## Material to process:
Definition updateLineBits (address : Z) (line : GenericCacheLine) (s : COTS) : outcome (bool * COTS) :=
  let! (r, s1) := updateLineBits_base address line s in
  match findline_cots s1 address with
  | Some (set, way) =>
      if (way <? 0) && negb (valid line) then
        if checkMSHR s1 set then Ok (r, set_mshr (delete set (m_miss_status_holding_regs s1)) s1)
        else if checkPWB s1 set then Ok (r, set_pwb (delete set (m_pending_write_back_regs s1)) s1)
        else Ok (r, s1)
      else Ok (r, s1)
  | None => Ok (r, s1)
  end.

Definition addressOfLinePendingWB (clear_flag : bool) (s : COTS) : option Z * COTS :=
  match m_pwb_pending_issue s with
  | [] => (None, s)
  | a :: l => (Some a, if clear_flag then set_pending_issue l s else s)
  end.

Definition isAddressTracked (s : COTS) (address : Z) : bool :=
  bool_decide (is_Some (findline_cots s address)).

Definition pwbHasSpace (s : COTS) : bool :=
  (m_pwb_size s <? 0) || (Z.of_nat (size (m_pending_write_back_regs s)) <? m_pwb_size s).

Definition fillWouldOverflowPwb (s : COTS) (address : Z) : bool :=
  negb (pwbHasSpace s) && checkMSHR s (mask_offset (base s) address) &&
  bool_decide (findline_base (base s) address = None) && (findEmptyWay (base s) address =? -1).

Definition lineLocation (s : COTS) (address : Z) : LineLocation :=
  match findline_base (base s) address with
  | Some _ => ARRAY
  | None =>
      let a := mask_offset (base s) address in
      if checkMSHR s a then MSHR else if checkPWB s a then PWB else LOC_NONE
  end.
(* ===== verification/DataHandlerView.v ===== *)
(** * The data handler as a map from blocks to lines

    The array, the miss registers and the write-back buffer together behave
    as one finite map from block addresses to line contents: [view].  The
    invariant [cots_wf] says that the geometry is a power of two, that a block
    is in at most one place and that every buffer holds one block; every
    operation preserves it, and its effect on [view] is that of the map
    operation it stands for, evictions included. *)

From S2P Require Export DataHandler.

(** ** Geometry *)

Definition in_addr (a : Z) : Prop := 0 <= a < 2 ^ 64.

Record geom (h : CacheDataHandler) : Prop := mk_geom {
  geom_block : m_block_size h = 2 ^ offset_bits h;
  geom_sets : m_sets_count h = 2 ^ index_bits h;
  geom_offset : 1 <= offset_bits h < 32;
  geom_index : 0 <= index_bits h < 32;
  geom_ways : 0 < m_ways_count h <= 32;
  geom_cache : Z.of_nat (length (m_cache h)) = m_sets_count h * m_ways_count h }.

(** The number of the block of an address. *)
Definition block (h : CacheDataHandler) (a : Z) : Z := Z.shiftr a (offset_bits h).

Section Geometry.
Context (h : CacheDataHandler) (G : geom h).

Lemma w32_pred_pow k : 0 <= k < 32 -> w32 (2 ^ k - 1) = Z.ones k.
Proof.
  intros Hk. rewrite Z.ones_equiv. unfold w32. rewrite wrap_small; [lia|].
  pose proof (Z.pow_pos_nonneg 2 k). pose proof (Z.pow_lt_mono_r 2 k 32). lia.
Qed.

Lemma calculate_set_eq a : calculate_set h a = Z.land (block h a) (Z.ones (index_bits h)).
Proof. unfold calculate_set. by rewrite (geom_sets h G), w32_pred_pow by apply G. Qed.

Lemma calculate_tag_eq a : calculate_tag h a = Z.shiftr (block h a) (index_bits h).
Proof.
  unfold calculate_tag, block. destruct G. by rewrite Z.shiftr_shiftr by lia.
Qed.

Lemma in_addr_bits a n : in_addr a -> 64 <= n -> Z.testbit a n = false.
Proof. intros Ha Hn. apply (testbit_small a 64); [done|lia]. Qed.

Lemma mask_offset_eq a : in_addr a -> mask_offset h a = Z.shiftl (block h a) (offset_bits h).
Proof.
  intros Ha. pose proof G as [Hb _ Ho _ _ _]. unfold mask_offset, block. rewrite Hb.
  replace (w64 (2 ^ offset_bits h - 1)) with (Z.ones (offset_bits h)).
  2: { rewrite Z.ones_equiv. unfold w64. rewrite wrap_small; [lia|].
       pose proof (Z.pow_pos_nonneg 2 (offset_bits h)).
       pose proof (Z.pow_lt_mono_r 2 (offset_bits h) 64). lia. }
  change 0xFFFFFFFFFFFFFFFF with (Z.ones 64).
  apply Z.bits_inj'. intros n Hn. rewrite Z.land_spec, Z.lxor_spec, Z.shiftl_spec by lia.
  destruct (Z.lt_ge_cases n (offset_bits h)).
  - rewrite !Z.ones_spec_low by lia. rewrite (Z.testbit_neg_r _ (n - _)) by lia. apply andb_false_r.
  - rewrite Z.ones_spec_high by lia. rewrite Z.shiftr_spec by lia.
    replace (n - offset_bits h + offset_bits h) with n by lia.
    destruct (Z.lt_ge_cases n 64).
    + rewrite Z.ones_spec_low by lia. apply andb_true_r.
    + rewrite in_addr_bits by done. done.
Qed.

Lemma block_mask a b : in_addr a -> in_addr b ->
  mask_offset h a = mask_offset h b <-> block h a = block h b.
Proof.
  intros Ha Hb. rewrite !mask_offset_eq by done. split; [|by intros ->]. intros E.
  apply (f_equal (fun x => Z.shiftr x (offset_bits h))) in E. destruct G.
  by rewrite !Z.shiftr_shiftl_l, !Z.sub_diag, !Z.shiftl_0_r in E by lia.
Qed.

Lemma block_mask_idem a : in_addr a -> block h (mask_offset h a) = block h a.
Proof.
  intros Ha. rewrite mask_offset_eq by done. unfold block at 1. destruct G.
  by rewrite Z.shiftr_shiftl_l, Z.sub_diag, Z.shiftl_0_r by lia.
Qed.

Lemma mask_in_addr a : in_addr a -> in_addr (mask_offset h a).
Proof.
  intros Ha. unfold mask_offset, in_addr in *. split.
  - apply Z.land_nonneg. lia.
  - apply Z.le_lt_trans with a; [|lia]. apply Z.ldiff_le; [lia|].
    apply Z.bits_inj'. intros n Hn. rewrite Z.ldiff_spec, Z.land_spec, Z.bits_0.
    by destruct (Z.testbit a n), (Z.testbit _ n).
Qed.

(** A block is its tag and its set. *)
Lemma block_tag_set a b :
  block h a = block h b <-> calculate_tag h a = calculate_tag h b /\ calculate_set h a = calculate_set h b.
Proof.
  rewrite !calculate_tag_eq, !calculate_set_eq. split; [by intros ->|]. intros [Ht Hs].
  apply Z.bits_inj'. intros n Hn. destruct G.
  destruct (Z.lt_ge_cases n (index_bits h)).
  - apply (f_equal (fun x => Z.testbit x n)) in Hs.
    by rewrite !Z.land_spec, !Z.ones_spec_low, !andb_true_r in Hs by lia.
  - apply (f_equal (fun x => Z.testbit x (n - index_bits h))) in Ht.
    rewrite !Z.shiftr_spec in Ht by lia.
    by replace (n - index_bits h + index_bits h) with n in Ht by lia.
Qed.

Definition tag_bits : Z := 64 - offset_bits h - index_bits h.

Lemma calculate_tag_range a : in_addr a -> 0 <= calculate_tag h a < 2 ^ tag_bits.
Proof.
  intros Ha. unfold calculate_tag, tag_bits. destruct G. unfold in_addr in Ha.
  rewrite Z.shiftr_div_pow2 by lia. split; [apply Z.div_pos; lia|].
  apply Z.div_lt_upper_bound; [lia|]. rewrite <- Z.pow_add_r by lia.
  replace (_ + _) with 64 by lia. lia.
Qed.

Lemma i64_tag t : 0 <= t < 2 ^ tag_bits -> i64 t = t.
Proof.
  intros Ht. unfold i64. apply to_signed_small; [lia|].
  unfold tag_bits in Ht. destruct G.
  pose proof (Z.pow_le_mono_r 2 (64 - offset_bits h - index_bits h) 63). lia.
Qed.

Lemma calculate_set_range a : 0 <= calculate_set h a < m_sets_count h.
Proof.
  rewrite calculate_set_eq. destruct G. rewrite Z.land_ones, geom_sets0 by lia.
  apply Z.mod_pos_bound. lia.
Qed.

(** [calculate_address] is the inverse of [calculate_tag] and [calculate_set]
    on every tag and set of the geometry. *)
Lemma address_of_tag_set t set :
  0 <= t < 2 ^ tag_bits -> 0 <= set < m_sets_count h ->
  let a := calculate_address h t set in
  in_addr a /\ calculate_tag h a = t /\ calculate_set h a = set /\ mask_offset h a = a.
Proof.
  intros Ht Hset. destruct G as [Hb Hs Ho Hi Hw Hc]. rewrite Hs in Hset. cbn zeta.
  assert (E : calculate_address h t set =
              Z.shiftl (t * 2 ^ index_bits h + set) (offset_bits h)).
  { unfold calculate_address, tag_bits in *.
    rewrite !Z.shiftl_mul_pow2 by lia.
    assert (set * 2 ^ offset_bits h < 2 ^ (offset_bits h + index_bits h)).
    { rewrite Z.pow_add_r by lia. nia. }
    assert (2 ^ (64 - offset_bits h - index_bits h) * 2 ^ (offset_bits h + index_bits h) = 2 ^ 64).
    { rewrite <- Z.pow_add_r by lia. f_equal; lia. }
    assert (2 ^ (offset_bits h + index_bits h) <= 2 ^ 64) by (apply Z.pow_le_mono_r; lia).
    assert (0 <= set * 2 ^ offset_bits h) by nia.
    rewrite !w64_small by nia.
    rewrite <- Z.shiftl_mul_pow2 by lia.
    assert (D : Z.land (Z.shiftl t (offset_bits h + index_bits h)) (set * 2 ^ offset_bits h) = 0).
    { apply Z.bits_inj'. intros n Hn. rewrite Z.land_spec, Z.bits_0, Z.shiftl_spec by lia.
      destruct (Z.lt_ge_cases n (offset_bits h + index_bits h)).
      - by rewrite Z.testbit_neg_r by lia.
      - rewrite (testbit_small (set * _) (offset_bits h + index_bits h)) by lia. apply andb_false_r. }
    rewrite lor_disjoint by done.
    rewrite !Z.shiftl_mul_pow2, Z.pow_add_r by lia. lia. }
  assert (Hrange : 0 <= t * 2 ^ index_bits h + set < 2 ^ (64 - offset_bits h)).
  { unfold tag_bits in Ht.
    replace (64 - offset_bits h) with ((64 - offset_bits h - index_bits h) + index_bits h) by lia.
    rewrite Z.pow_add_r by lia. nia. }
  assert (Hin : in_addr (calculate_address h t set)).
  { rewrite E, Z.shiftl_mul_pow2 by lia. unfold in_addr.
    replace 64 with ((64 - offset_bits h) + offset_bits h) by lia. rewrite Z.pow_add_r by lia. nia. }
  assert (Hblk : block h (calculate_address h t set) = t * 2 ^ index_bits h + set).
  { unfold block. by rewrite E, Z.shiftr_shiftl_l, Z.sub_diag, Z.shiftl_0_r by lia. }
  split_and!; [done|..].
  - rewrite calculate_tag_eq, Hblk, Z.shiftr_div_pow2 by lia.
    rewrite Z.div_add_l, Z.div_small by lia. lia.
  - rewrite calculate_set_eq, Hblk, Z.land_ones by lia.
    rewrite Z.add_comm, Z.mod_add, Z.mod_small by lia. done.
  - rewrite mask_offset_eq by done. by rewrite Hblk, E.
Qed.
End Geometry.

## Assigned task:
Copy out whichever lines of the listing contain the word "pose".

## Reply:
  pose proof (Z.pow_pos_nonneg 2 k). pose proof (Z.pow_lt_mono_r 2 k 32). lia.
  intros Ha. pose proof G as [Hb _ Ho _ _ _]. unfold mask_offset, block. rewrite Hb.
       pose proof (Z.pow_pos_nonneg 2 (offset_bits h)).
       pose proof (Z.pow_lt_mono_r 2 (offset_bits h) 64). lia. }
  pose proof (Z.pow_le_mono_r 2 (64 - offset_bits h - index_bits h) 63). lia.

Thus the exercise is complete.